In the 5 yrs since this happened, I can no longer work (I never worked a single day after going to that ER) but I have worked with my team of doctors and they've worked with me and I have 16 medications that all work to keep me out of bed and living a fairly decent life.

I won't say it was easy, because the pain was unreal at times and the other illnesses that have come with the Lupus, like Gout twice, Bursitis (3 times), a fallen arch, Glaucoma from the steroids, and a 60 lb weight gain (also from the steroids), and two heart valve prolapses (tricuspid and mitral), have been challenging in themselves. But I am still not depressed as they tried to say and I am doing fine! How you deal with this disease makes all the difference in your quality of life. Lupus isn't a death sentence like it was years ago and researchers are making great strides in finding new meds for us specific to Lupus. Also, The Lupus Foundation of America is doing great in educating the public and health care professionals on the disease and how to know if you have it and how to manage it. Their new campaign has already made a difference!
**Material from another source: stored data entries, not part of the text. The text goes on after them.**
(** X12: interpolation always reads the curve, never its own earlier
    output, so it does not compound: interpolating after an earlier
    interpolation leaves the canvas in the state it would have without
    the earlier one. *)
Theorem interpolation_does_not_compound (ppd1 ppd2 : Z) (s : PlotCanvas) :
  final_state
    (interpolate_points UnivariateSpline ppd2
       (final_state (interpolate_points UnivariateSpline ppd1 s)))
  = final_state (interpolate_points UnivariateSpline ppd2 s).
Proof.
  unfold interpolate_points.
  destruct (interp_source s) as [pts|] eqn:E; simpl; [|rewrite E; reflexivity].
  destruct (spline_function UnivariateSpline pts s) as [f|] eqn:Ef; simpl.
  - change (interp_source (with_interpolated _ s)) with (interp_source s).
    rewrite E.
    change (spline_function UnivariateSpline pts (with_interpolated _ s))
      with (spline_function UnivariateSpline pts s).
    rewrite Ef. reflexivity.
  - rewrite E, Ef. reflexivity.
Qed.

(** X13: a successful interpolation leaves the curve, the original
    curve and the history as they were; the interpolated curve it
    stores has at least 2 points, and the x of each lies between the
    least and the greatest x of the input. *)
Theorem interpolation_output_shape (ppd : Z) (s s' : PlotCanvas)
        (pts : list Point) :
  interp_source s = Some pts ->
  interpolate_points UnivariateSpline ppd s = Done s' ->
  points s' = points s
  /\ original_points s' = original_points s
  /\ history s' = history s
  /\ exists out,
       interpolated_points s' = Some out
       /\ (2 <= length out)%nat
       /\ Forall (fun p => py_min (map px pts) <= px p <= py_max (map px pts))
                 out.
Proof.
  intros Hsrc H. unfold interpolate_points in H. rewrite Hsrc in H.
  destruct (spline_function UnivariateSpline pts s) as [f|]; [|discriminate].
  injection H as <-. repeat split.
  eexists. split; [reflexivity|]. split.
  - unfold sample. rewrite length_map, linspace_length.
    pose proof (total_points_ge_2 pts ppd). lia.
  - apply Forall_forall. intros p Hp. unfold sample in Hp.
    apply in_map_iff in Hp. destruct Hp as [x [<- Hx]]. simpl.
    apply (linspace_bounds _ _ _ _ (py_min_le_py_max _) Hx).
Qed.

Lemma smoothing_spline_apply_edit (e : Edit) (s : PlotCanvas) :
  smoothing_spline (apply_edit e s) = smoothing_spline s.
Proof.
  destruct e as [x y | o n | p]; simpl.
  - reflexivity.
  - unfold move_point. destruct (point_in o _); reflexivity.
  - unfold delete_point. destruct (point_in p _); reflexivity.
Qed.

Lemma smoothing_spline_edits (es : list Edit) (s : PlotCanvas) :
  smoothing_spline (fold_left (fun t e => apply_edit e t) es s)
  = smoothing_spline s.
Proof.
  revert s. induction es as [|e es IH]; intro s; simpl; [reflexivity|].
  rewrite IH. apply smoothing_spline_apply_edit.
Qed.

(** X14: the spline that apply_smoothing fits to a curve of at least
    2 points stays stored through any later point edits, and every
    later interpolation samples that spline, fitted to the curve as it
    was, instead of fitting the edited curve. *)
Theorem smoothing_spline_outlives_edits
        (factor : Q) (ppd : Z) (es : list Edit) (s s1 : PlotCanvas) :
  (2 <= length (points s))%nat ->
  apply_smoothing UnivariateSpline factor s = Done s1 ->
  exists f,
    UnivariateSpline (map px (points s)) (map py (points s)) factor = Some f
    /\ smoothing_spline (fold_left (fun t e => apply_edit e t) es s1) = Some f
    /\ forall pts,
        interp_source (fold_left (fun t e => apply_edit e t) es s1) = Some pts ->
        interpolate_points UnivariateSpline ppd
                           (fold_left (fun t e => apply_edit e t) es s1)
        = Done (with_interpolated
                  (Some (sample f
                           (linspace (py_min (map px pts)) (py_max (map px pts))
                                     (Z.to_nat (total_points pts ppd)))))
                  (fold_left (fun t e => apply_edit e t) es s1)).
Proof.
  intros Hlen H. unfold apply_smoothing in H.
  change (points (mkCanvas (store s) (history s) (interpolated_points s)
                           (smoothing_spline s) (Some factor)))
    with (points s) in H.
  destruct (Nat.ltb_spec 1 (length (points s))); [|lia].
  destruct (UnivariateSpline (map px (points s)) (map py (points s)) factor)
    as [f|] eqn:Ef; [|discriminate].
  injection H as <-. exists f. split; [reflexivity|].
  assert (Hsp : smoothing_spline
                  (fold_left (fun t e => apply_edit e t) es
                     (update_plot
                        (mkCanvas (store s) (history s) (interpolated_points s)
                                  (Some f) (Some factor)))) = Some f)
    by (rewrite smoothing_spline_edits; reflexivity).
  split; [exact Hsp|].
  intros pts Hsrc. unfold interpolate_points, spline_function.
  rewrite Hsrc, Hsp. reflexivity.
Qed.

End ResamplingFacts.

Lemma smoothing_spline_outlives_edits_witness :
  exists f,
    smoothing_spline
      (fold_left (fun t e => apply_edit e t) [Add 50 9; Delete (10, 5)]
                 (final_state (apply_smoothing polynomial_fit 0 scenario_canvas)))
    = Some f
    /\ polynomial_fit (map px (points scenario_canvas))
                      (map py (points scenario_canvas)) 0 = Some f.
Proof.
  destruct (smoothing_spline_outlives_edits
              polynomial_fit 0 10 [Add 50 9; Delete (10, 5)] scenario_canvas
              (final_state (apply_smoothing polynomial_fit 0 scenario_canvas)))
    as [f [H1 [H2 _]]].
  - simpl. lia.
  - reflexivity.
  - exists f. split; [exact H2 | exact H1].
Defined.

Lemma interpolation_output_shape_witness :
  points (final_state (interpolate_points polynomial_fit 10 fractional_canvas))
  = points fractional_canvas.
Proof.
  apply (interpolation_output_shape polynomial_fit 10 fractional_canvas
           (final_state (interpolate_points polynomial_fit 10 fractional_canvas))
           (points fractional_canvas)); reflexivity.
Defined.

Lemma interpolated_points_apply_edit (e : Edit) (s : PlotCanvas) :
  interpolated_points (apply_edit e s) = interpolated_points s.
Proof.
  destruct e as [x y | o n | p]; simpl.
  - reflexivity.
  - unfold move_point. destruct (point_in o _); reflexivity.
  - unfold delete_point. destruct (point_in p _); reflexivity.
Qed.

(** X15: a stored interpolation is not dropped by a point edit or by
    undo: the synthesis goes on reading it, whatever the curve has
    become, until clear_interpolation, after which it reads the
    (re-sorted) curve. *)
Theorem stale_interpolation_feeds_synthesis
        (e : Edit) (s : PlotCanvas) (p : Point) (l : list Point) :
  interpolated_points s = Some (p :: l) ->
  base_points (apply_edit e s) = p :: l
  /\ base_points (undo s) = p :: l
  /\ base_points (clear_interpolation s) = list_sort (points s).
Proof.
  intro H. split; [|split].
  - unfold base_points. rewrite interpolated_points_apply_edit, H. reflexivity.
  - unfold base_points, undo. destruct (rev (history s)); simpl; rewrite H;
      reflexivity.
  - unfold base_points, clear_interpolation. simpl.
    apply (points_update_plot (with_interpolated (Some []) s)).
Qed.

Lemma stale_interpolation_feeds_synthesis_witness :
  base_points (apply_edit (Add 7 7) shadowed_canvas)
  = [(0, 0); (1 # 2, 1 # 2); (1, 1); (3 # 2, 1 # 2); (2, 0)].
Proof.
  apply (stale_interpolation_feeds_synthesis (Add 7 7) shadowed_canvas).
  reflexivity.
Defined.

(** * Further properties of the synthesis *)


Section SynthesisFacts.

Local Open Scope R_scope.

Variable UnivariateSpline : list Q -> list Q -> Q -> option (Q -> Q).
Variable np_interp : list Q -> list Q -> Q -> Q.

Lemma Rabs_le_interval (a b : R) : Rabs a <= b -> - b <= a <= b.
Proof. unfold Rabs. destruct (Rcase_abs a); lra. Qed.

Lemma vec_add_length (u v : list R) :
  length u = length v -> length (vec_add u v) = length u.
Proof.
  intro H. unfold vec_add. rewrite length_map, length_combine, H.
  apply Nat.min_id.
Qed.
I know this was long but I wanted to tell you my story and to welcome you! If you have any questions feel free to ask! Oh, and to stop my hair from falling out, which was also dry and frizzy, my Rheum put me on Folic Acid 1mg/day and now I have a full head of hair again! Just a suggestion. :) Cheryl
Ruste Jill Vallerie Comment by Ruste Jill Vallerie on October 8, 2009 at 1:48pm
I appreciate that you would take the time to write such a lovely comment/welcome note. I needed a place to vent or just ramble and I beleive I've found it here.

I relate totally to your weight gain. In one year I went from 129 lbs. to 256 lbs. People see my wedding photos in my home and they ask who it is. They don't even recognize me. THAT is painful. With lupus, you seem to lose it all. Your means of employment, your income, your forms of recreation, frequent visits with family, your memory, and of course, your appearance.
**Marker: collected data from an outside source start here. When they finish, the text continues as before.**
(** * ArgusSentinel: the snapshot-diff engine, its filter and its configuration

    A shallow embedding of the Go sources

      - [types/events.go]                 (the data model),
      - [config/config.go], [config/filter.go] (configuration, validation,
        the [ProcessFilter]),
      - [utils/helper.go]                 ([SetField]),
      - [collector/process_collector.go]  (enumeration, diff, poll loop),

    followed by the theorems that settle the properties of the
    specification against that code.

    Conventions.  Go's [int32]/[int64]/[uint64] are integers of [Z] with
    the wrap-around written out; [float64] is IEEE-754 binary64 through
    the standard library's [SpecFloat] (round to nearest even); a Go
    [string] is a [string] of bytes; a Go [map[int32]ProcessInfo] is a
    [gmap Z ProcessInfo]. *)

From Stdlib Require Import ZArith Ascii String List Bool Lia.
From Stdlib Require Import Floats.SpecFloat.
From stdpp Require Import base option list gmap strings pretty.

Local Open Scope string_scope.
Local Open Scope list_scope.
Local Open Scope Z_scope.

(* ===================================================================== *)
(** * Go standard library routines used by the program                   *)
(* ===================================================================== *)

(** ** [strings.ToLower], [strings.EqualFold]

    Both are modelled on ASCII text, byte by byte, the way the two Go
    routines treat bytes below [0x80]; bytes from [0x80] on are left
    alone by [ToLower] and compared for equality by [EqualFold].  The
    Go routines go further on other text: [ToLower] lower-cases the
    letters of Unicode and rewrites invalid UTF-8, and [EqualFold]
    folds by Unicode simple folding.  The model is the two routines on
    ASCII strings ([isASCII] below), and a statement that rests on the
    folding of arbitrary strings says so in its hypotheses. *)
Module strings.

Definition isUpper (c : ascii) : bool :=
  ((65 <=? nat_of_ascii c) && (nat_of_ascii c <=? 90))%nat.

Definition lowerByte (c : ascii) : ascii :=
  if isUpper c then ascii_of_nat (nat_of_ascii c + 32) else c.

Fixpoint ToLower (s : string) : string :=
  match s with
  | EmptyString => EmptyString
  | String c s' => String (lowerByte c) (ToLower s')
  end.

(** One step of [EqualFold]'s ASCII loop: [sr == tr], or after
    ordering the two bytes so that [sr < tr], [sr] is an upper-case
    letter and [tr == sr + 'a' - 'A']. *)
Definition foldEq (sr tr : ascii) : bool :=
  if Ascii.eqb sr tr then true
  else
    let lo := if (nat_of_ascii tr <? nat_of_ascii sr)%nat then tr else sr in
    let hi := if (nat_of_ascii tr <? nat_of_ascii sr)%nat then sr else tr in
    isUpper lo && (nat_of_ascii hi =? nat_of_ascii lo + 32)%nat.

Fixpoint EqualFold (s t : string) : bool :=
  match s, t with
  | EmptyString, EmptyString => true
  | String a s', String b t' => foldEq a b && EqualFold s' t'
  | _, _ => false
  end.

(** [strings.Contains(s, string(c))] for a one-byte needle. *)
Fixpoint ContainsByte (s : string) (c : ascii) : bool :=
  match s with
  | EmptyString => false
  | String a s' => Ascii.eqb a c || ContainsByte s' c
  end.

End strings.

(** ** [path/filepath.Match]

    The shell pattern matcher of the Go standard library, byte by byte:
    the Go routine reads the name and the character classes of the
    pattern rune by rune, and a rune is one byte exactly on ASCII text,
    so the model is the routine on ASCII patterns and names.  As in
    [path/filepath] (and unlike [path.Match]) a failed match returns
    [false, nil] without looking at the rest of the pattern.  [windows]
    stands for [runtime.GOOS == "windows"]: there the separator is the
    backslash and the backslash does not escape. *)
Module filepath.

Inductive error := ErrBadPattern.

Section Match.
Variable windows : bool.

Definition Separator : ascii := if windows then "\"%char else "/"%char.

(** The leading [for len(pattern) > 0 && pattern[0] == '*'] loop of
    [scanChunk]. *)
Fixpoint scanStars (pattern : string) (star : bool) : bool * string :=
  match pattern with
  | String c p =>
      if Ascii.eqb c "*" then scanStars p true else (star, pattern)
  | EmptyString => (star, pattern)
  end.

(** The [Scan:] loop of [scanChunk]: the index [i] at which it stops. *)
Fixpoint scanIndex (inrange : bool) (pattern : string) : nat :=
  match pattern with
  | EmptyString => 0%nat
  | String c p =>
      if Ascii.eqb c "\" then
        if windows then S (scanIndex inrange p)
        else match p with
             | String _ p' => S (S (scanIndex inrange p'))
             | EmptyString => 1%nat
             end
      else if Ascii.eqb c "[" then S (scanIndex true p)
      else if Ascii.eqb c "]" then S (scanIndex false p)
      else if Ascii.eqb c "*" then
             if inrange then S (scanIndex inrange p) else 0%nat
      else S (scanIndex inrange p)
  end.

Fixpoint drop_bytes (n : nat) (s : string) : string :=
  match n, s with
  | O, _ => s
  | S n', String _ s' => drop_bytes n' s'
  | S _, EmptyString => EmptyString
  end.

Fixpoint take_bytes (n : nat) (s : string) : string :=
  match n, s with
  | O, _ => EmptyString
  | S n', String c s' => String c (take_bytes n' s')
  | S _, EmptyString => EmptyString
  end.

(** [scanChunk]: [(star, chunk, rest)]. *)
Definition scanChunk (pattern : string) : bool * string * string :=
  let '(star, pattern) := scanStars pattern false in
  let i := scanIndex false pattern in
  (star, take_bytes i pattern, drop_bytes i pattern).

(** [getEsc]: [(r, nchunk, err)]. *)
Definition getEsc (chunk : string) : ascii * string * option error :=
  match chunk with
  | EmptyString => (zero, EmptyString, Some ErrBadPattern)
  | String c0 tl0 =>
      if Ascii.eqb c0 "-" || Ascii.eqb c0 "]" then
        (zero, EmptyString, Some ErrBadPattern)
      else
        let chunk1 :=
          if Ascii.eqb c0 "\" && negb windows then tl0 else chunk in
        match chunk1 with
        | EmptyString => (zero, EmptyString, Some ErrBadPattern)
        | String r nchunk =>
            (r, nchunk,
             match nchunk with
             | EmptyString => Some ErrBadPattern
             | _ => None
             end)
        end
  end.

Definition byte_le (a b : ascii) : bool :=
  (nat_of_ascii a <=? nat_of_ascii b)%nat.

(** The [for { ... }] loop that parses the ranges of one character
    class; [r] is the rune read from the name.  The result is the
    rest of the chunk and the [match] flag, or the pattern error.
    Every turn consumes at least one byte of [chunk], so
    more than [length chunk] turns are never needed. *)
Fixpoint classRanges (fuel : nat) (r : ascii) (chunk : string)
         (mtch : bool) (nrange : nat) : (string * bool) + error :=
  match fuel with
  | O => inr ErrBadPattern
  | S fuel' =>
      let ranges :=
        match getEsc chunk with
        | (_, _, Some err) => inr err
        | (lo, chunk1, None) =>
            match chunk1 with
            | EmptyString => inr ErrBadPattern (* excluded by [getEsc] *)
            | String c1 tl1 =>
                if Ascii.eqb c1 "-" then
                  match getEsc tl1 with
                  | (_, _, Some err) => inr err
                  | (hi, chunk2, None) =>
                      classRanges fuel' r chunk2
                        (if byte_le lo r && byte_le r hi then true else mtch)
                        (S nrange)
                  end
                else
                  classRanges fuel' r chunk1
                    (if byte_le lo r && byte_le r lo then true else mtch)
                    (S nrange)
            end
        end in
      match chunk with
      | String c tl =>
          if Ascii.eqb c "]" && (0 <? nrange)%nat then inl (tl, mtch)
          else ranges
      | EmptyString => ranges
      end
  end.

Definition is_empty (s : string) : bool :=
  match s with EmptyString => true | _ => false end.

(** The loop of [matchChunk] over [chunk]; [failed] records that the
    match has failed, after which the chunk is still checked for
    well-formedness but [s] is no longer read.  Result:
    [(rest, ok, err)]. *)
Fixpoint matchChunkLoop (fuel : nat) (chunk s : string) (failed : bool)
  : string * bool * option error :=
  match fuel with
  | O => (EmptyString, false, Some ErrBadPattern)
  | S fuel' =>
      match chunk with
      | EmptyString =>
          if failed then (EmptyString, false, None) else (s, true, None)
      | String c0 ctl =>
          let failed := if negb failed && is_empty s then true else failed in
          if Ascii.eqb c0 "[" then
            (* character class *)
            let '(r, s) :=
              if failed then (zero, s)
              else match s with
                   | String r s' => (r, s')
                   | EmptyString => (zero, s)
                   end in
            let '(negated, chunk) :=
              match ctl with
              | String c1 tl =>
                  if Ascii.eqb c1 "^" then (true, tl) else (false, ctl)
              | EmptyString => (false, ctl)
              end in
            match classRanges (S (String.length chunk)) r chunk false 0 with
            | inr err => (EmptyString, false, Some err)
            | inl (chunk, mtch) =>
                let failed := if Bool.eqb mtch negated then true else failed in
                matchChunkLoop fuel' chunk s failed
            end
          else if Ascii.eqb c0 "?" then
            let '(s, failed) :=
              if failed then (s, failed)
              else match s with
                   | String s0 s' =>
                       (s', if Ascii.eqb s0 Separator then true else failed)
                   | EmptyString => (s, failed)
                   end in
            matchChunkLoop fuel' ctl s failed
          else
            (* case '\\' (falling through) and default *)
            let literal (lit : ascii) (chunk' : string) :=
              let '(s, failed) :=
                if failed then (s, failed)
                else match s with
                     | String s0 s' =>
                         (s', if Ascii.eqb lit s0 then failed else true)
                     | EmptyString => (s, failed)
                     end in
              matchChunkLoop fuel' chunk' s failed in
            if Ascii.eqb c0 "\" && negb windows then
              match ctl with
              | EmptyString => (EmptyString, false, Some ErrBadPattern)
              | String c1 ctl1 => literal c1 ctl1
              end
            else literal c0 ctl
      end
  end.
Forgive me, but sometimes my anger gets the best of me. That's what I get for looking through old photos. lol

OK, that's enough of that. I have so many blessings in my life I can't even couut them all. God has been good to me.

I wish you joy and peace,
Ruste Vallerie
Angie Comment by Angie on October 26, 2009 at 6:31pm
Thank you so much for sharing. This is the kind of honest and real stories I created this network for. A place for free expression of survivors in our own words. I was really touched by your frankness as well as the candid comments you inspired from fellow members. I just reposted this thread on our ACMLS fan page. I hope you will continue to write and share your experiences.
Ruste Jill Vallerie Comment by Ruste Jill Vallerie on October 31, 2009 at 5:09pm
Thanx 4 ur encouragement. I've been in the hospital & then had flu but pulling thru now. I will surely continue 2 write & share.
Ruste Jill Vallerie Comment by Ruste Jill Vallerie on November 4, 2009 at 9:07am
BTW, thank you so much 4 posting my blog on your facebook page. Not only did it give me a much needed boost of confidence, it made me so pleased that I might b able 2 help someone else. I'm so very sorry I forgot to mention this earlier.
Angie Comment by Angie on November 5, 2009 at 8:25pm
I am so glad. Keep sharing. I believe sharing even the smallest details of our lives with each other makes our fellow survivors feel less lonely.